I taught a language that is difficult for English speakers to learn. One year, the first test of the second semester came back with scores in an upside-down bell curve. The students either wrote a nearly perfect exam or missed almost everything. Very few were in the middle. I asked the “A” students each to write an anonymous paragraph about how they had studied for the test. I collected these paragraphs and compiled them into a single handout. When the class saw the handout, some of the students who had done poorly said things like, “But that’s a lot of work!” Exactly. Teaching mostly at small colleges that prided themselves on giving students individual attention, I had generous office hours and offered review sessions before the finals. I put certain aspects of the course on a self-paced basis. Guess who showed up for the office hours and review sessions. The students who were already doing well. Guess who zoomed through the self-paced part of the course. The students who were already doing well. Doing poorly in a class should be a reason not to go into certain fields. A student who can’t hack organic chemistry does not belong in medical school.
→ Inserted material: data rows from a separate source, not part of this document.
Definition is_ws (c : ascii) : bool :=
  let z := code_of c in (z =? 32)%Z || (z =? 9)%Z || (z =? 13)%Z || (z =? 10)%Z.
Fixpoint skip_ws (s : string) : string :=
  match s with
  | String c s' => if is_ws c then skip_ws s' else s
  | EmptyString => ""
  end.

(** *** Numbers: kept as their literal *)
Definition is_digit : ascii → bool := within 48 57.
Fixpoint span_digits (s : string) : string * string :=
  match s with
  | String c s' =>
      if is_digit c then let '(a, r) := span_digits s' in (String c a, r) else ("", s)
  | EmptyString => ("", "")
  end.
(** At least one digit. *)
Definition digits1 (s : string) : option (string * string) :=
  let '(a, r) := span_digits s in if String.eqb a "" then None else Some (a, r).
Definition int_part (s : string) : option (string * string) :=
  match s with
  | String c r => if chr_eqb c "0" then Some ("0", r) else digits1 s
  | EmptyString => None
  end.
Definition frac_part (s : string) : option (string * string) :=
  match s with
  | String c r =>
      if chr_eqb c "." then '(a, r) ← digits1 r; Some (String "." a, r) else Some ("", s)
  | EmptyString => Some ("", "")
  end.
(** One of the bytes [cs], if there is one. *)
Definition sign_part (cs s : string) : string * string :=
  match s with
  | String c r => if Strings.ContainsByte cs c then (String c "", r) else ("", s)
  | EmptyString => ("", "")
  end.
Definition exp_part (s : string) : option (string * string) :=
  match s with
  | String e r =>
      if chr_eqb e "e" || chr_eqb e "E" then
        let '(sg, r) := sign_part "+-" r in
        '(a, r) ← digits1 r; Some (String e (sg +:+ a), r)
      else Some ("", s)
  | EmptyString => Some ("", "")
  end.
Definition number (s : string) : option (string * string) :=
  let '(sg, r) := sign_part "-" s in
  '(i, r) ← int_part r; '(f, r) ← frac_part r; '(e, r) ← exp_part r;
  Some (sg +:+ i +:+ f +:+ e, r).

(** *** Values

    [depth] is how many more objects and arrays may be opened; [fuel] bounds
    the recursion, and twice the length of the text is enough. *)
Definition maxNestingDepth : Z := 10000.

Definition literal (s : string) : option (value * string) :=
  if String.prefix "null" s then Some (Null, Strings.sdrop 4 s)
  else if String.prefix "true" s then Some (Bool true, Strings.sdrop 4 s)
  else if String.prefix "false" s then Some (Bool false, Strings.sdrop 5 s)
  else '(n, r) ← number s; Some (Num n, r).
A student who can’t hack calculus shouldn’t go into engineering. These courses should not be simplified for their sake.

This is incredibly, appalling sad. I had the good fortune to take Prof. Jones’s organic chemistry at Princeton. It was hard, and I was not especially good at it, but I am still glad I took it. Even though I went on to a career in the humanities, and never “used” the hard-won and soon-lost chemical knowledge, I cherish the lessons his 8:30 am class instilled of hard work, creative problem solving, and having fun even as you struggle. “It’s all about the blood, man!” Jones used to exclaim, as he encouraged us to go on weekend morning runs through the woods with him. (He wore shorts, and the brush would leave rivulets of blood streaming down his legs.) One benefit back then was there was a separate traditional lecture-based orgo course, which attracted the “only for pre-med” crowd, so it was a self-selective student population that opted in for Jones’s rigorous problem-solving pedagogy — people who wanted to wrestle with the challenges, to discover science rather than cram down whatever was served to them. Side note: Jones used to always start his exams with extensive block quotes from his favorite literature. I owe to him my introductions to Thomas Pynchon and Cormac McCarthy, in addition to a life-long respect for and fascination with the science of chemistry. Also: He was always nice, respectful, and sympathetic to students’ health issues, even when they got in the way of lab, exams, etc.
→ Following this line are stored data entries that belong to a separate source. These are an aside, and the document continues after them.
(* ===== verification/Calls.v ===== *)
(** * Calls of a host by straight-line code

    Code that runs alone and calls its host, for which the monad [M] is enough: the
    state is the host's own, of any type, with the calls made so far and their
    answers. The host is any function from a call and its state to an answer and its
    next state. [Host] has the actions of the node plugin, which interleave. *)

From S2P Require Import Prelude.
#[local] Open Scope go_scope.

Section calls.
Context {E : Type → Type}.

Inductive seen :=
  | Seen (X : Type) (e : E X) (x : X).
Definition calls : Type := list seen.

Context {W : Type} (host : ∀ X, E X → W → X * W).

Definition perform {X} (e : E X) : M (W * calls) X := λ s,
  let '(x, w) := host X e s.1 in (Ok x, (w, s.2 ++ [Seen X e x])).

(** A call whose error is returned. *)
Definition call {X} (e : E (result X)) : M (W * calls) X :=
  let! r := perform e in of_result r.

Lemma wp_perform_host {X} (e : E X) Q w l :
  (∀ x w', host X e w = (x, w') → Q (Ok x) (w', l ++ [Seen X e x])) → wp (perform e) Q (w, l).
Proof. intros H. unfold wp, perform. cbn. destruct (host X e w) as [x w'] eqn:He. by apply H. Qed.

Lemma wp_call_host {X} (e : E (result X)) Q w l :
  (∀ r w', host _ e w = (r, w') → Q r (w', l ++ [Seen _ e r])) → wp (call e) Q (w, l).
Proof. intros H. apply wp_bind, wp_perform_host. intros x w' Hx. by apply H. Qed.

Lemma wp_perform {X} (e : E X) Q w l :
  (∀ x w', Q (Ok x) (w', l ++ [Seen X e x])) → wp (perform e) Q (w, l).
Proof. intros H. apply wp_perform_host. auto. Qed.

Lemma wp_call {X} (e : E (result X)) Q w l :
  (∀ r w', Q r (w', l ++ [Seen _ e r])) → wp (call e) Q (w, l).
Proof. intros H. apply wp_call_host. auto. Qed.
End calls.

Arguments seen E : clear implicits.
Arguments calls E : clear implicits.
Arguments Seen {E X} e x.

(** A host whose answers depend on the calls before them only. *)
Definition scripted {E : Type → Type} (answers : ∀ X, E X → calls E → X) (X : Type) (e : E X)
    (l : calls E) : X * calls E :=
  let x := answers X e l in (x, l ++ [Seen e x]).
Why is the default reaction of universities now to ease the course curriculum instead of failing out students that do not need to be studying in a particular program? If you can’t focus enough to handle the coursework, that’s a sign that it isn’t a field for you.

“The entire controversy seems to illustrate a sea change in teaching, from an era when professors set the bar and expected the class to meet it, to the current more supportive, student-centered approach.” It is this very sea change that led me to retire from my tenured university post after 40 years. We are in an age now that dismisses rigorous expertise and prioritizes student comfort. It is an unsustainable model.